Al levantarse aquella mañana y no encontrar a su sobrino, había adivinado toda la verdad, y furioso contra Juanito por haberle engañado, ocultándole lo que ocurría, iba de un punto a otro de la casa, rugiendo, insultando a su ausente sobrino por lo que él llamaba su doblez y desahogando su cólera dando patadas a los muebles y a cuantos criados encontraba al paso.

Cuando vió el cadáver de su sobrino no experimentó gran emoción aparentemente. Hacía ya rato que esperaba aquello.

– ¡Ah, imbécil! – exclamó dirigiéndose al inanimado cuerpo – . Al fin, te has salido con la tuya. Era preciso que cuatro estúpidos que ni te conocían ni te apreciaban, no pudieran decir que el doctor don Juan Zarzoso no era hombre de honor, y para esto nada más sencillo que dejarse matar por un cualquiera, sin importarte gran cosa que después tu tío reviente de pena. ¡Ah, pillete! ¡Ah, gran infame! Ya estarás satisfecho: a ti te han muerto y yo no tardaré en seguirte. Puedes estar contento de tu hazaña. Dejándote asesinar has salido del mundo con muchísimo honor, como un completo caballero a los ojos de la estupidez y como un bestia para mí.

Y el pobre viejo hablaba con voz ronca, gesticulando y braceando como un loco.

Los ayudantes y el portero permanecían inmóviles, sosteniendo el cadáver, ante aquel hombre imponente en su dolor, que parecía cerrarles el paso; y como uno de ellos, en su aturdimiento, soltase la cabeza del muerto, que cayó pesadamente hacia atrás, el viejo exclamó con ira:

– ¡Tened más cuidado, animales! ¿No veis que le estáis haciendo daño? Esperad, que allá voy yo.

Y al sostener entre sus manos la helada cabeza del joven, toda su ira desapareció, e inclinándose sobre ella estampó un beso en aquella boca lívida, a la que asomaba una espuma sanguinolenta.

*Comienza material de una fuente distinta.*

(* ===== verification/Commands.v ===== *)
(** * Commands: libwzd-core/wzd_protocol.c and libwzd-core/wzd_commands.c

    The table of commands, a hash table of [Hash] that maps a name in lower case
    to a structure with the handler and the permissions of the command; the
    parsing of a line of the control connection, and the part of
    [clientThreadProc] (wzd_ClientThread.c) that goes from the bytes read to the
    handler, or to a refusal. A C function is the name it has in the source. The
    commands are those of a server with TLS, without Kerberos. *)

From S2P Require Import Prelude CList Hash Ip Registry Users Backend Perm Str.

(** ** Tokens *)

Definition TOK_UNKNOWN : Z := 0.
Definition TOK_HELP : Z := 1.
Definition TOK_USER : Z := 2.
Definition TOK_PASS : Z := 3.
Definition TOK_AUTH : Z := 4.
Definition TOK_QUIT : Z := 5.
Definition TOK_TYPE : Z := 6.
Definition TOK_MODE : Z := 7.
Definition TOK_PORT : Z := 8.
Definition TOK_PASV : Z := 9.
Definition TOK_PWD : Z := 10.
Definition TOK_NOOP : Z := 11.
Definition TOK_SYST : Z := 12.
Definition TOK_CWD : Z := 13.
Definition TOK_CDUP : Z := 14.
Definition TOK_LIST : Z := 15.
Definition TOK_NLST : Z := 16.
Definition TOK_STAT : Z := 17.
Definition TOK_MKD : Z := 18.
Definition TOK_RMD : Z := 19.
Definition TOK_RETR : Z := 20.
Definition TOK_STOR : Z := 21.
Definition TOK_REST : Z := 22.
Definition TOK_MDTM : Z := 23.
Definition TOK_SIZE : Z := 24.
Definition TOK_DELE : Z := 25.
Definition TOK_ABOR : Z := 26.
Definition TOK_PBSZ : Z := 27.
Definition TOK_PROT : Z := 28.
Definition TOK_CPSV : Z := 29.
Definition TOK_SSCN : Z := 30.
Definition TOK_ADAT : Z := 31.
Definition TOK_MIC : Z := 32.
Definition TOK_SITE : Z := 33.
Definition TOK_FEAT : Z := 34.
Definition TOK_ALLO : Z := 35.
Definition TOK_RNFR : Z := 36.
Definition TOK_RNTO : Z := 37.
Definition TOK_APPE : Z := 38.
Definition TOK_EPSV : Z := 39.
Definition TOK_EPRT : Z := 40.
Definition TOK_PRET : Z := 41.
Definition TOK_XCRC : Z := 42.
Definition TOK_XMD5 : Z := 43.
Definition TOK_OPTS : Z := 44.
Definition TOK_MLST : Z := 45.
Definition TOK_MLSD : Z := 46.
Definition TOK_MODA : Z := 47.
Definition TOK_IDNT : Z := 48.
Definition TOK_SITE_ADDIP : Z := 64.
Definition TOK_SITE_ADDUSER : Z := 65.
Definition TOK_SITE_BACKEND : Z := 66.
Definition TOK_SITE_CHACL : Z := 67.
Definition TOK_SITE_CHANGE : Z := 68.
Definition TOK_SITE_CHANGEGRP : Z := 69.
Definition TOK_SITE_CHECKPERM : Z := 70.
Definition TOK_SITE_CHGRP : Z := 71.
Definition TOK_SITE_CHMOD : Z := 72.
Definition TOK_SITE_CHOWN : Z := 73.
Definition TOK_SITE_CHPASS : Z := 74.
Definition TOK_SITE_CHRATIO : Z := 75.
Definition TOK_SITE_CLOSE : Z := 76.
Definition TOK_SITE_COLOR : Z := 77.
Definition TOK_SITE_DELIP : Z := 78.
Definition TOK_SITE_DELUSER : Z := 79.
Definition TOK_SITE_FLAGS : Z := 80.
Definition TOK_SITE_FREE : Z := 81.
Definition TOK_SITE_GINFO : Z := 82.
Definition TOK_SITE_GIVE : Z := 83.
Definition TOK_SITE_GROUP : Z := 84.
Definition TOK_SITE_GROUPS : Z := 85.
Definition TOK_SITE_GRPADD : Z := 86.
Definition TOK_SITE_GRPADDIP : Z := 87.
Definition TOK_SITE_GRPCHANGE : Z := 88.
Definition TOK_SITE_GRPDEL : Z := 89.
Definition TOK_SITE_GRPDELIP : Z := 90.
Definition TOK_SITE_GRPKILL : Z := 91.
Definition TOK_SITE_GRPRATIO : Z := 92.
Definition TOK_SITE_GRPREN : Z := 93.
Definition TOK_SITE_GSINFO : Z := 94.
Definition TOK_SITE_HELP : Z := 95.
Definition TOK_SITE_IDLE : Z := 96.
Definition TOK_SITE_INVITE : Z := 97.
Definition TOK_SITE_KICK : Z := 98.
Definition TOK_SITE_KILL : Z := 99.
Definition TOK_SITE_KILLPATH : Z := 100.
Definition TOK_SITE_LINK : Z := 101.
Definition TOK_SITE_MSG : Z := 102.
Definition TOK_SITE_PERM : Z := 103.
Definition TOK_SITE_PURGE : Z := 104.
Definition TOK_SITE_READD : Z := 105.
Definition TOK_SITE_RELOAD : Z := 106.
Definition TOK_SITE_REOPEN : Z := 107.
Definition TOK_SITE_RUSAGE : Z := 108.
Definition TOK_SITE_SAVECFG : Z := 109.
Definition TOK_SITE_SECTIONS : Z := 110.
Definition TOK_SITE_SHOWLOG : Z := 111.
Definition TOK_SITE_SHUTDOWN : Z := 112.
Definition TOK_SITE_SWHO : Z := 113.
Definition TOK_SITE_SU : Z := 114.
Definition TOK_SITE_TAGLINE : Z := 115.
Definition TOK_SITE_TAKE : Z := 116.
Definition TOK_SITE_TEST : Z := 117.
Definition TOK_SITE_UNLOCK : Z := 118.
Definition TOK_SITE_UPTIME : Z := 119.
Definition TOK_SITE_USER : Z := 120.
Definition TOK_SITE_USERS : Z := 121.
Definition TOK_SITE_UTIME : Z := 122.
Definition TOK_SITE_VARS : Z := 123.
Definition TOK_SITE_VARS_GROUP : Z := 124.
Definition TOK_SITE_VARS_USER : Z := 125.
Definition TOK_SITE_VERSION : Z := 126.
Definition TOK_SITE_VFSLS : Z := 127.
Definition TOK_SITE_VFSADD : Z := 128.
Definition TOK_SITE_VFSDEL : Z := 129.
Definition TOK_SITE_WHO : Z := 130.
Definition TOK_SITE_WIPE : Z := 131.
Definition TOK_CUSTOM : Z := 132.
Definition TOK_NOTHING : Z := 256.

– ¡Pobrecito! ¡Chiquitín mío! – gritó con una voz que parecía un aullido doloroso y que causó escalofríos de terror a los hombres que estaban presentes – . ¿Por qué me has engañado? ¿Por qué fuiste a morir sin acordarte de mí, que soy tu padre? ¡Ay! ¿Qué haré yo ahora, sólo en el mundo, sin este muchacho que era toda mi familia?

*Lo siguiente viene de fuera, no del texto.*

Definition do_site_take : M unit :=
  me ← get_me b;
  gadmin ← is_flagged FLAG_GADMIN me;
  siteop ← is_flagged FLAG_SITEOP me;
  if negb gadmin || negb siteop then reply 501 "You are not authorized to use this command" else
  t ← tok ws;
  match t with None => do_site_help_take | Some name =>
  t ← tok ws;
  match t with None => do_site_help_take | Some str_take =>
  p ← getUserByName b name;
  match p with None => reply 501 "User does not exist" | Some user =>
  s ← lift (deref str_take);
  if negb (starts_with_digit s) then do_site_help_take else
  match whole_number s with None => do_site_help_take | Some bytes =>
  may ← gadmin_may gadmin me user;
  if negb may then reply 501 "You are not allowed to change users from this group" else
  u ← user_at user;
  if u_ratio u =? 0 then reply 501 "User has unlimited credits!" else
  user_put user (set_credits u (if bytes <? credits u then credits u - bytes else 0));;
  ret ← modUser b (uid u) (Some user) (2 ^ _USER_CREDITS);
  if negb (ret =? 0) then reply 501 "Problem changing value" else reply 200 "Credits removed"
  end end end end.

(** *** Becoming another user *)

Definition do_site_help_su : M unit := reply 501 "site su <user>".

(** [backend_find_user(name,&user,&uid)]: a copy of the structure found. *)
Definition find_user_copy (name : option (list ascii)) : M (option wzd_user_t) :=
  match b with
  | None => mret None
  | Some b' =>
    match backend_find_user b' with
    | None => mret None
    | Some find =>
      n ← lift (deref name);
      ret ← ask (find n);
      if ret <? 2 ^ 31 then
        p ← getUserByID b ret;
        match p with None => mret None | Some a => u ← user_at a; mret (Some u) end
      else mret None
    end
  end.

Definition set_my_userid (id : Z) : M unit := λ s,
  c ← deref (w_contexts (ss_world s) !! ss_ctx s);
  Val (tt, set_world s (with_contexts (ss_world s)
    (<[ss_ctx s := mkClient (c_magic c) id (c_ul_maxspeed c) (c_dl_maxspeed c) (c_pid c) (c_exit c) (c_conn c)]> (w_contexts (ss_world s))))).

Definition do_site_su : M unit :=
  me ← get_me b;
  gadmin ← is_flagged FLAG_GADMIN me;
  t ← tok ws;
  match t with None => do_site_help_su | Some name =>
  r ← find_user_copy name;
  match r with None => reply 501 "User does not exist" | Some user =>
  siteop ← is_flagged FLAG_SITEOP me;
  if negb siteop then reply 501 "You can't use this command, you are not a siteop!" else
  m ← user_at me;
  allowed ← (if gadmin : bool then
               if group_num m =? 0 then mret false else if group_num user =? 0 then mret false else
               g ← lift (deref (head (groups m))); h ← lift (deref (head (groups user))); mret (g =? h)
             else mret true);
  if negb allowed then reply 501 "You are not allowed to become a user from this group" else
  op ← lift (has_flag FLAG_SITEOP user);
  if (op : bool) then reply 501 "You can't steal a siteop's identity!" else
  n ← lift (buf_str (username user));
  id ← ask (GetUserIDByName b (Some n));
  set_my_userid id;;
  (* the name of the group of the former user is logged *)
  (if 0 <? group_num m then
     g ← lift (deref (head (groups m))); p ← getGroupByID b g; _ ← lift (deref p); mret tt
   else mret tt);;
  reply 200 "Command okay"
  end end.

(** *** Passwords: do_site_chpass of wzd_site.c *)

Definition chpass_to (gadmin : bool) (me user : addr) (new_pass : option (list ascii)) : M unit :=
  may ← gadmin_may gadmin me user;
  if negb may then reply 501 "You can't change this user" else
  siteop ← is_flagged FLAG_SITEOP me;
  m ← user_at me;
  u ← user_at user;
  if negb gadmin && negb siteop && negb (uid m =? uid u) then reply 501 "You can't change password for other users" else
  op ← lift (has_flag FLAG_SITEOP u);
  if op && negb (uid m =? uid u) then reply 501 "You can't change password for a siteop" else
  pass ← lift (deref new_pass);
  f ← lift (field_strncpy (userpass u) pass MAX_PASS_LENGTH);
  user_put user (set_userpass u f);;
  ret ← modUser b (uid u) (Some user) (2 ^ _USER_USERPASS);
  if negb (ret =? 0) then reply 501 "An error occurred during password change" else reply 200 "Password changed".

(** A single argument is the new password of the client. *)
Definition do_site_chpass : M unit :=
  me ← get_me b;
  gadmin ← is_flagged FLAG_GADMIN me;
  t ← tok ws;
  match t with None => do_site_help "chpass" | Some username =>
  t ← tok ws;
  match t with None => chpass_to gadmin me me username | Some new_pass =>
  p ← getUserByName b username;
  match p with None => reply 501 "User does not exist" | Some user =>
  chpass_to gadmin me user new_pass
  end end end.

(** *** Purging all the deleted users *)

Fixpoint kick_deleted (l : list client) : M unit :=
  match l with
  | [] => mret tt
  | c :: l =>
    (if c_magic c then
       p ← getUserByID b (c_userid c);
       match p with
       | None => mret tt
       | Some a =>
         deleted ← is_flagged FLAG_DELETED a;
         if (deleted : bool) then _ ← kill_child_signal (c_pid c) None; mret tt else mret tt
       end
     else mret tt);;
    kick_deleted l
  end.

Fixpoint purge_deleted (l : list Z) : M unit :=
  match l with
  | [] => mret tt
  | i :: l =>
    p ← getUserByID b i;
    (match p with
     | None => mret tt
     | Some a =>
       u ← user_at a;
       deleted ← lift (has_flag FLAG_DELETED u);
       if (deleted : bool) then _ ← modUser b (uid u) None _USER_ALL; mret tt else mret tt
     end);;
    purge_deleted l
  end.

Miró con ojos de idiota a aquellos tres hombres, como si no los reconociera, y les dijo:

– Ustedes no saben quién era mi Juanito. ¡Qué han de saber ustedes hasta dónde llegaba esta cabeza que tengo entre mis manos! De estudiante, asombraba a los profesores de San Carlos por su aplicación y su portentosa inteligencia; yo estaba tan orgulloso que hasta me hacía la ilusión de que lo había parido; después, en París, se mostró como un portento, y si quisiera les enseñaría a ustedes cartas de Charcot y de otros sabios, en que hablan de mi niño como de un compañero, y luego aquí ha hecho curas tan grandes, que yo mismo me consideraba a su lado como un discípulo ignorante. Además… ¡tan bueno!, ¡tan sencillo!, siendo el consuelo de los enfermos pobres y el salvador de todos esos chicuelos haraposos que vienen aquí por las mañanas… Respondan ustedes: ¿Había alguien mejor que él? ¡Nadie! no hay en todo Madrid quién pudiera descalzarle. ¡Vaya un suceso divertido! ¡Y luego aún hay imbéciles que se empeñan en hacernos creer que existe Dios, la Providencia Divina y todas esas zarandajas, buenas para engañar a los tontos!..

El viejo miró arriba, y rechinando los dientes, rugió:

– ¡Baja, bandido!.. ¡baja si te atreves, y me explicarás el por qué de esa inmensa sabiduría, que mientras consiente la muerte de un hombre benéfico y virtuoso, deja en pie a un canalla, y hiere mortalmente a un pobre anciano!

El doctor seguía a aquellos hombres que iban empujando el cadáver dentro de la habitación. No soltaba la cabeza de su sobrino, y cuando al atravesar uno de los salones de espera la luz del balcón dió de lleno en aquel rostro de lívida palidez, el viejo, con un rugido, hizo detener a los conductores:

– Mirad, mirad bien esa cara: es la misma de mi pobre hermano. Esto es intolerable, esto es inhumano; parece imposible que en una nación que se llama civilizada, los pobres viejos tengan que pasar por tan terribles agonías. Críe usted hijos, haga usted de ellos unos sabios, enorgullézcase con sus triunfos, que la ley del honor ya se encargará de enviarle un espadachín que a la primera cuchillada derrumbe todas sus ilusiones al suelo… ¡Oh, Juanito! ¡Hijo mío!

Y el viejo pudo, por fin, dar libre expansión a aquel dolor comprimido en su pecho, y derramando abundantes lágrimas, cayó de rodillas, descansando su blanca cabeza sobre la lívida faz del muerto.